How to run the program

You have several options to run the program. Please don't touch the shipped test.conllx.bk, unlabeled_train.conllx.bk, and init_train.conllx.bk. Those are test file, initial training files, and unlabeled training sentences pool. Those files can only be recreated via set.sh if you have access to UTCS lab machines.

Run all the experiments

  1. Type script to log all the terminal output (this will help to collect the full trace of training from stdout) and run make -j4. This probably the fastest way to run the experiments.

  2. Type script again and run make all. The advantage of this option is that all experiments are run sequentially and you may get a clean full trace in typescript file.

Run each individual experiment

  1. Type script and run:

    • random: make random
    • raw: make raw
    • length: make length
    • margin: make margin
  2. Run the Java program directly:

usage: java -cp stanford-corenlp-jar/*:src/*:. DependencyParserAPIUsage.java
 -embedFile <arg>       Path to embedding file
 -h,--help              Print out help manual
 -maxIter <arg>         maxIter property for Stanford Neural Network
                        Dependency Parser
 -model <arg>           Path where model is to be saved
 -numSentInInit <arg>   Number of sentences you want to use from initial
                        training set
 -numSentInPool <arg>   Number of sentences you want to pick from
                        "unlabeled" training pool in each iteration
 -outFile <arg>         Path where test data annotations are stored
 -output <arg>          Name of the file that you want to save the stdout
 -policy <arg>          Selection policy in the active learning
 -result <arg>          Name of the file that the result is to be saved
 -testFile <arg>        Path to test file
 -trainFile <arg>       Path to training file
 -unlabelTrain <arg>    Path to unlabeled training instances

For example, if I want to run the program with initial training set file path init_train.conllx, "unlabeled" training pool unlabeled_train.conllx, test set path test.conllx, number of sentences to use in the inital training set 2, and number of sentences to use in the "unlabeled" training set 1, I would run:

cp src/DependencyParserAPIUsage.java . ; \
javac -cp jars/*:src/*:. DependencyParserAPIUsage.java; \
java -cp jars/*:src/*:. DependencyParserAPIUsage \
                        -trainFile init_train.conllx \
                        -testFile test.conllx \
                        -embedFile en-cw.txt \
                        -model results/random_model \
                        -maxIter 500 \
                        -outFile annotations.conllx \
                        -unlabelTrain unlabeled_train.conllx \
                        -policy random \
                        -numSentInPool 1 \
                        -numSentInInit 2 \
                        -result results/result-500-random.txt &> results/result-random-500.log


  1. Before running Makefile, make sure you want to backup any initial training file, "unlabeled" training pool, and test file with the file names with extra .bk extension in the same directory as your oginal files. make setup will assume the existence and the location of those backup files.
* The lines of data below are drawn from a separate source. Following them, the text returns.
(** X5: a rule makes validation panic exactly when it is the bare text
    MinSize( or MaxSize( : the argument is cut at rule[8 : len(rule)-1],
    which is out of bounds for these two texts alone. *)
Theorem matchRule_panics field zero fieldValue errors rule :
  (∃ msg, matchRule field zero fieldValue errors rule = Panic msg)
  ↔ rule = "MinSize(" ∨ rule = "MaxSize(".
Proof.
  split.
  - intros [msg Hp]. destruct (ruleOk rule) eqn:Eok.
    { destruct (matchRule_total field zero fieldValue errors rule Eok) as [out Hout].
      congruence. }
    unfold ruleOk in Eok.
    destruct (HasPrefix rule "MinSize(") eqn:Emin; simpl in Eok.
    + left. apply prefix_short; [done|]. apply Z.leb_gt in Eok. unfold len in Eok.
      simpl. lia.
    + destruct (HasPrefix rule "MaxSize(") eqn:Emax; [|done].
      right. apply prefix_short; [done|]. apply Z.leb_gt in Eok. unfold len in Eok.
      simpl. lia.
  - intros [->| ->]; eexists; reflexivity.
Qed.

(** ** What the validator appends *)

Lemma matchRule_rule_errors field zero fieldValue errors rule out :
  Forall (λ e, isRuleError e = true) errors →
  matchRule field zero fieldValue errors rule = Ok out →
  Forall (λ e, isRuleError e = true) out.
Proof.
  intros HQ H.
  assert (Hadd : ∀ c m, isRuleError (mkError [Name field] c m) = true →
            Forall (λ e, isRuleError e = true) (Add errors [Name field] c m)).
  { intros c m Hc. unfold Add. apply Forall_app. split; [done|]. by constructor. }
  unfold matchRule in H.
  repeat match type of H with
  | (if ?c then _ else _) = Ok _ => destruct c
  | Ok _ = Ok _ => injection H as <-
  | (_ ≫= _) = Ok _ => apply bind_Ok_inv in H as (? & _ & H); cbv beta zeta in H
  end; first [done | by apply Hadd].
Qed.
(** * Sathi snake: the fixed-timestep simulation of [game.js]

    A shallow embedding of the game logic of [src/game.js] (grid, snake,
    food placement, the discrete [step], the frame loop with its
    accumulator, the input handlers and the interpolated centers computed by
    [drawSnake]) and the properties of the specification proved about it.

    Conventions.
    - Grid coordinates and the score are JavaScript numbers that only ever
      hold small integers: they are [Z].
    - Times (timestamps, [accumulator], [eatAnimMs]) and pixel coordinates are
      JavaScript doubles; they are modelled by exact rationals [Q].
    - The module-level [let] variables of the script are the fields of one
      record [Game], threaded explicitly through every function.
    - [Math.random] is an oracle [Math_random : nat -> Q]; the state counts
      the calls made so far. The simulation uses a random number through
      the coordinate it is floored to only, and every sequence of coordinates
      is that of some oracle ([source_of_draws]).
    - A function that can throw or spin returns a [result].
    - Where a property depends on a sum or a difference of times being
      exact, it is stated for the elapsed time the frame computed
      ([elapsedFrame]) and for values on which doubles and rationals agree. *)

From Stdlib Require Import ZArith QArith Qround Qabs Qminmax List String Ascii Bool Lia Lqa.
Import ListNotations.

Open Scope Z_scope.
(** * manifest-server: the aggregation and broadcast engine

  A shallow embedding of the parts of the Go sources that the
  specification talks about:

  - [Core]   : [pkg/core/controller.go]  (the [DataSource] flags and the
               sunrise/sunset loop [runAtSunriseSunset]);
  - [Metar]  : [pkg/metar/controller.go] ([CardinalDirection], on IEEE-754
               binary64 values);
  - [Server] : [pkg/server/grpc.go] and [pkg/server/legacy.go] (the
               [ManifestUpdate] messages, [constructUpdate], [diff], the
               actor loop [processUpdates], [addClient], [removeClient] and
               the legacy static-content updater).

  Integers of a fixed width are [Z] with the wrap-around written where the
  code can wrap; Go maps are [gmap]s; channels are FIFO queues. *)

From Stdlib Require Import ZArith Lia List Ascii.
From Stdlib Require Import Floats.SpecFloat.
From stdpp Require Import base decidable option list sorting gmap strings pretty.

Local Open Scope Z_scope.

(* ===================================================================== *)
(** * pkg/core/controller.go                                              *)
(* ===================================================================== *)

Module Core.

(** [type DataSource uint64] *)
Definition DataSource : Type := Z.

(** The [const] block, expression by expression. *)
Definition BurbleDataSource     : DataSource := Z.shiftl 0 1.
Definition JumprunDataSource    : DataSource := Z.shiftl 1 1.
Definition METARDataSource      : DataSource := Z.shiftl 2 1.
Definition WindsAloftDataSource : DataSource := Z.shiftl 3 1.
Definition SettingsDataSource   : DataSource := Z.shiftl 4 1.

(** Modelled from the spec: [grpc.go] names the settings flag
    [core.OptionsDataSource]; the [const] block of [controller.go] declares
    it as [SettingsDataSource], and the specification has one
    Settings/Options category. *)
Definition OptionsDataSource : DataSource := SettingsDataSource.
(** * RegOptionsMgr: registry-backed option storage

    A shallow embedding of [Src/Common/RegOptionsMgr.cpp]: the value codec
    ([SaveValueToReg], [LoadValueFromBuf]), the key-handle cache ([OpenKey],
    [CloseKey], [CloseKeys]), the synchronous operations ([Read], [Remove],
    [InitOption], [RemoveOption]), the asynchronous writer ([WriteAsync],
    [AsyncWriterThreadProc]) and the export/import of unloaded values.

    The Windows registry, the thread message queue and the private-profile
    (INI) API are the environment of the program; they are modelled by small
    in-memory structures whose operations follow the documented behaviour of
    the corresponding API calls. *)

From Stdlib Require Import ZArith Lia List.
From stdpp Require Import base option list gmap strings sorting.
Import ListNotations.

Local Open Scope Z_scope.
#[local] Set Warnings "-register-all".


(* ================================================================== *)
(** * Characters, strings and bytes *)
(* ================================================================== *)

(** A [tchar_t] is one code unit, a [BYTE] one octet; both are kept as
    integers.  A [String] is the sequence of its code units. *)
Abbreviation tchar_t := Z (only parsing).
Abbreviation BYTE := Z (only parsing).
Abbreviation String := (list Z) (only parsing).

(** The [_T("...")] macro: a literal as a sequence of code units. *)
Definition _T (s : string) : String :=
  map (fun a => Z.of_N (Ascii.N_of_ascii a)) (String.list_ascii_of_string s).

Definition DWORD_MOD : Z := 2 ^ 32.

(** Conversion to [DWORD] (unsigned 32 bit) and to [int] (signed 32 bit). *)
Definition to_DWORD (z : Z) : Z := z mod DWORD_MOD.
Definition to_int (z : Z) : Z :=
  let u := z mod DWORD_MOD in
  if u <? 2 ^ 31 then u else u - DWORD_MOD.

(** [n] bytes of [v], least significant first, and the value of a byte
    sequence read the same way. *)
Fixpoint le_bytes (n : nat) (v : Z) : list BYTE :=
  match n with
  | O => []
  | S k => (v mod 256) :: le_bytes k (v / 256)
  end.

Fixpoint le_value (bs : list BYTE) : Z :=
  match bs with
  | [] => 0
  | b :: r => b + 256 * le_value r
  end.

(** [CopyMemory(&dwordValue, &data[0], sizeof(DWORD))]: the first four bytes
    of a buffer as a [DWORD].  The buffers handed to it hold at least four
    bytes; bytes missing from a shorter list read as zero. *)
Definition read_DWORD (data : list BYTE) : Z :=
  le_value (take 4 (data ++ [0; 0; 0; 0])).

(* ------------------------------------------------------------------ *)
(** ** Windows constants *)

Definition ERROR_SUCCESS : Z := 0.
Definition ERROR_FILE_NOT_FOUND : Z := 2.
Definition ERROR_INVALID_HANDLE : Z := 6.
Definition ERROR_MORE_DATA : Z := 234.
Definition ERROR_NO_MORE_ITEMS : Z := 259.
Definition ERROR_KEY_DELETED : Z := 1018.

Definition REG_SZ : Z := 1.
Definition REG_DWORD : Z := 4.

Definition MAX_PATH : Z := 260.

Definition chr_slash : tchar_t := 47.
Definition chr_backslash : tchar_t := 92.

(* ------------------------------------------------------------------ *)
(** ** varprop::VariantValue and COption result codes *)

(** Modelled from the spec: [varprop::VariantValue] is declared outside the
    source file; it is a tagged union over Null, Int (32-bit signed), Bool
    and String, Null being the unset value a fresh object holds. *)
Inductive VariantValue :=
| VNull
| VInt (i : Z)
| VBool (b : bool)
| VString (s : String).

Inductive VT_TYPE := VT_NULL | VT_BOOL | VT_INT | VT_STRING.

Definition GetType (v : VariantValue) : VT_TYPE :=
  match v with
  | VNull => VT_NULL
  | VInt _ => VT_INT
  | VBool _ => VT_BOOL
  | VString _ => VT_STRING
  end.

Definition SetInt (i : Z) : VariantValue := VInt (to_int i).
Definition SetBool (b : bool) : VariantValue := VBool b.
Definition SetString (s : String) : VariantValue := VString s.

(** Modelled from the spec: the result codes of [COption], a closed
    enumeration Ok, GenericError, NotFound, WrongType, UnknownType. *)
Inductive OptResult :=
| OPT_OK
| OPT_ERR
| OPT_WRONG_TYPE
| OPT_UNKNOWN_TYPE
| OPT_NOTFOUND.

#[global] Instance VT_TYPE_eq_dec : EqDecision VT_TYPE.
Proof. solve_decision. Defined.

#[global] Instance OptResult_eq_dec : EqDecision OptResult.
Proof. solve_decision. Defined.

(* ------------------------------------------------------------------ *)
(** ** COptionsMgr::SplitName *)

Definition has_slash (s : String) : bool := existsb (Z.eqb chr_slash) s.

(** Modelled from the spec: [COptionsMgr::SplitName] is defined outside the
    source file.  The segment after the last ['/'] is the value name and the
    rest, without that separator, is the key path; a name without ['/'] is a
    value name with an empty key path. *)
Fixpoint SplitName (strName : String) : String * String :=
  match strName with
  | [] => ([], [])
  | c :: rest =>
      if has_slash rest then
        let '(strPath, strValueName) := SplitName rest in
        (c :: strPath, strValueName)
      else if c =? chr_slash then ([], rest)
      else ([], c :: rest)
  end.

(* ------------------------------------------------------------------ *)
(** ** std::basic_string::find *)

Fixpoint starts_with (pat s : String) : bool :=
  match pat, s with
  | [], _ => true
  | _ :: _, [] => false
  | a :: pat', b :: s' => (a =? b) && starts_with pat' s'
  end.

(** [s.find(pat)]: the position of the first occurrence of [pat] in [s]
    counted from [pos], [None] standing for [npos]. *)
Fixpoint str_find_from (pos : nat) (pat s : String) : option nat :=
  if starts_with pat s then Some pos
  else match s with
       | [] => None
       | _ :: r => str_find_from (S pos) pat r
       end.

Definition str_find (pat s : String) : option nat := str_find_from 0 pat s.

(* ================================================================== *)
(** * The registry (environment model) *)
(* ================================================================== *)

(** A value of a key: its type tag and its raw data. *)
Record RegValue := { rv_type : Z; rv_data : list BYTE }.

(** A key holds named values and named subkeys, both in enumeration
    order. *)
Inductive RegKey :=
| MkKey (values : list (String * RegValue)) (subkeys : list (String * RegKey)).

Definition key_values (k : RegKey) : list (String * RegValue) :=
  match k with MkKey vs _ => vs end.
Definition key_subkeys (k : RegKey) : list (String * RegKey) :=
  match k with MkKey _ ss => ss end.

Definition empty_key : RegKey := MkKey [] [].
  2. Makefile current doesn't support -numSentInPool and -numSentInInit options. Run the Java program directly if you really want to use these two options.

  3. There are no safe guard against -numSentInPool and -numSentInInit. In other words, make sure you specify the number of sentences within the maximum sentences number of the files.

  4. To reproduce the experiments in the writeup, use the Makefile with default values.

  5. "results-batch2" is for the second run of experiments mentioned in the writeup. Results shown in Table 1 is from the ".txt" and ".log" files immediately under "trace" directory.

Directory Structure

├── emnlp2016.pdf
├── en-cw.txt
├── init_train.conllx
├── init_train.conllx.bk
├── jars
│   ├── commons-cli-1.4.jar
│   └── stanford-corenlp.jar
├── Makefile
├── README.md
├── scripts
│   ├── plot.py
│   ├── set.sh
│   └── split.awk
├── src
│   ├── DependencyParserAPIUsage.class
│   └── DependencyParserAPIUsage.java
├── test.conllx
├── test.conllx.bk
├── trace
│   ├── learning-curves
│   │   ├── curve.png
│   │   ├── curves-no-dash.png
│   │   ├── length.png
│   │   ├── margin.png
│   │   ├── random.png
│   │   └── raw.png
│   ├── result-500-length.log
│   ├── result-500-length.txt
│   ├── result-500-margin.log
│   ├── result-500-margin.txt
│   ├── result-500-random.log
│   ├── result-500-random.txt
│   ├── result-500-raw.log
│   ├── result-500-raw.txt
│   ├── results-batch2
│   │   ├── result-500-length.txt
│   │   ├── result-500-margin.txt
│   │   ├── result-500-random.txt
│   │   └── result-500-raw.txt
│   └── typescript
├── unlabeled_train.conllx
└── unlabeled_train.conllx.bk